VitalCâlin, 100% enzymes

Le VitalCâlin, 100 % d'enzymes

Box about VitalCâlin :

Suzanne Dionne - food technologist and president of Aliments Massawippi - was very concerned that babies and the elderly are two groups of people whose bodies do not produce enough enzymes for optimal digestion and assimilation. She therefore developed VitalCâlin, an unsalted enzyme culture, developed on organic Arborio rice, which can be added to baby food, smoothies, desserts, fruit salads, breakfast cereals, dairy products, salads, soy, almond or rice beverages... In fact, it is a fermented rice flour that can be sprinkled everywhere, avoiding cooking or boiling.

Its taste is naturally slightly sweet. It is of great interest because it is highly alkalizing and very rich in a wide variety of enzymes: scientists have identified no fewer than sixty enzymes that are involved in all stages of digestion, complementing the enzymes produced by the body.

Without enzymes, life would not exist. They are essential to the digestive process. It is known that it is only from the age of 1 that a child will develop the amylase necessary for digesting the starch contained in cereals. It has also been shown that the saliva of a young adult is 30 times more concentrated in enzymes than that of a person over 65. In addition to the question of age, all the possible causes of digestive system dysfunction (illness, antibiotic use, colic, colitis, acidity, stress, Crohn's disease, candidiasis, etc.) will have an impact on the availability and action of enzymes.

In addition to being alkalizing and helping digestion and the assimilation of nutrients, VitalCâlin is detoxifying, inhibits toxins and alleviates digestive disorders (constipation, flatulence, colitis, colic, acidity, gastric reflux, irritable colon, etc.)

Offering an enzymatic power comparable to that of miso, VitalCâlin can also be used as a fermentation agent in the preparation of cheese (fauxmage) and vegan yogurt (other recipes in the bookzines Vive 1 and 2). Finally, through her trials and experiments, Suzanne reinvented the chocolate-hazelnut spread which she had fun renaming "Vitella"!

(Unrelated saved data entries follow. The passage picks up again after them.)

(** * GeoPlot: reconciliation of borehole fragments and cross-section layout

    A shallow embedding of the two algorithmic parts of the application:

    - [mergeBoreholes] of the [App] component (its text follows
      services/geminiService.ts in the sources), which folds the fragments
      returned by the extraction service into one record per borehole
      name, and
    - [SoilProfileChart] (components/SoilProfileChart.tsx), which turns the
      reconciled records into the geometry of the cross-section drawing.

    Around them it embeds the code that feeds and follows them:

    - the extraction service (services/geminiService.ts): [generateId],
      [callWithRetry], [parseBoreholeLog] and the classification of soils
      by [inferUSCS], [mapUSCSToPattern] and [mapUSCSToColor];
    - the handlers of the [App] component: [handleFilesSelect],
      [handleValidationConfirm] and [handleReset];
    - the handlers of the review tables
      (components/ValidationTables.tsx).

    Modelling conventions.

    - A JavaScript number is modelled by the type [number]: a rational
      ([Fin q]), one of the two infinities, or NaN.  Arithmetic is exact:
      the rounding and the overflow of IEEE doubles are not modelled.  The
      depths and SPT values of the records are finite numbers (they come
      out of [JSON.parse] or of a numeric input field) and are kept as [Q];
      two rationals denote the same number when they are [Qeq].
    - A JavaScript string is a [string] of code units below 256.
    - Header objects live in a store ([heap]) and records refer to them by
      location: [{ ...item }] copies the reference, so the record kept in
      [mergedMap] and the fragment it was copied from share one header
      object.  Arrays of layers and of SPT records are values; the in-place
      [sort] of the chart is modelled by returning the records as the
      component leaves them.
    - Code that can throw runs in the monad [JS], a state-and-exception
      monad over the store of header objects.
    - The messages and the captions of the program, which are not
      confined to the code units below 256, are [text]: lists of UTF-16
      code units.
    - Asynchronous code runs in the monad [Task] over a [World]: the
      store, what the program has asked of its platform so far, and the
      state of the [App].  What the platform answers (random numbers, the
      model, [JSON.parse]) is given by a [Host]. *)

From Stdlib Require Import QArith Qround Lqa ZArith Lia List String Ascii
  Sorted Permutation Bool.
From Stdlib Require Import DecimalString DecimalN DecimalPos HexadecimalString
  HexadecimalN.
From stdpp Require Import base gmap strings list.
Import ListNotations.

Recipes associated with VitalCâlin

Vegan Cashew Cheese

Soak 2 cups of cashews in water overnight. Drain the nuts and discard the water. Pour into a blender. Add 1/2 cup of water and 2 tbsp. of VitalCâlin. Blend until smooth.

Place in a saucepan or deep dish and cover with a lid or a damp cloth. Place in the oven with the light on and let ferment for 16 hours. Stir 2 or 3 times during fermentation. Eaten "plain" but, depending on taste, you can add olives, dried tomatoes, pesto or other flavorings (onion powder, garlic powder, nutritional yeast, lemon, herbs, pepper, turmeric, paprika, chili, etc.). Keeps for about 10 to 15 days.

Vegan and Living Grain Yogurt Cook one cup of rice (barley, kamut, quinoa, etc.) in 2 cups of water; let cool. In a saucepan or large covered dish, add 1/4 to 1/3 cup of VitalCâlin per cup of cooked rice and mix well.
Place in the oven and turn on the light (32ºC) or in a yogurt maker (Tº between 30 and 40ºC); let ferment for 8 to 12 hours; stir every 4 hours. To flavor, add maple syrup, vanilla, chocolate, pureed, grated or dried fruit, applesauce, a spread, cereal, Matcha green tea, etc. For a creamier yogurt, blend it.

Keeps in the refrigerator for about 1 month.

Vitella: Hazelnut spread and VitalCâlin, a kind of living Nutella!

1 1/2 cups live cereal yogurt
3/4 cup chocolate melted in a double boiler
1 jar of 500g hazelnut butter
Place the vegan yogurt in a blender and add the melted chocolate. Start the blender and gradually add the hazelnut butter until smooth.

Additional notes to the yogurt recipe:

• As fermentation progresses, and thanks to the enzymes, the texture of the yogurt becomes increasingly creamy, so that in the end, only a few small grains of the original cereal remain.
• If you add more VitalCâlin, the yogurt will taste stronger and be less creamy.
• You can make a plant-based milk, like "amasake," by adding 2 to 3 cups of water per cup of yogurt, after fermentation. Blend.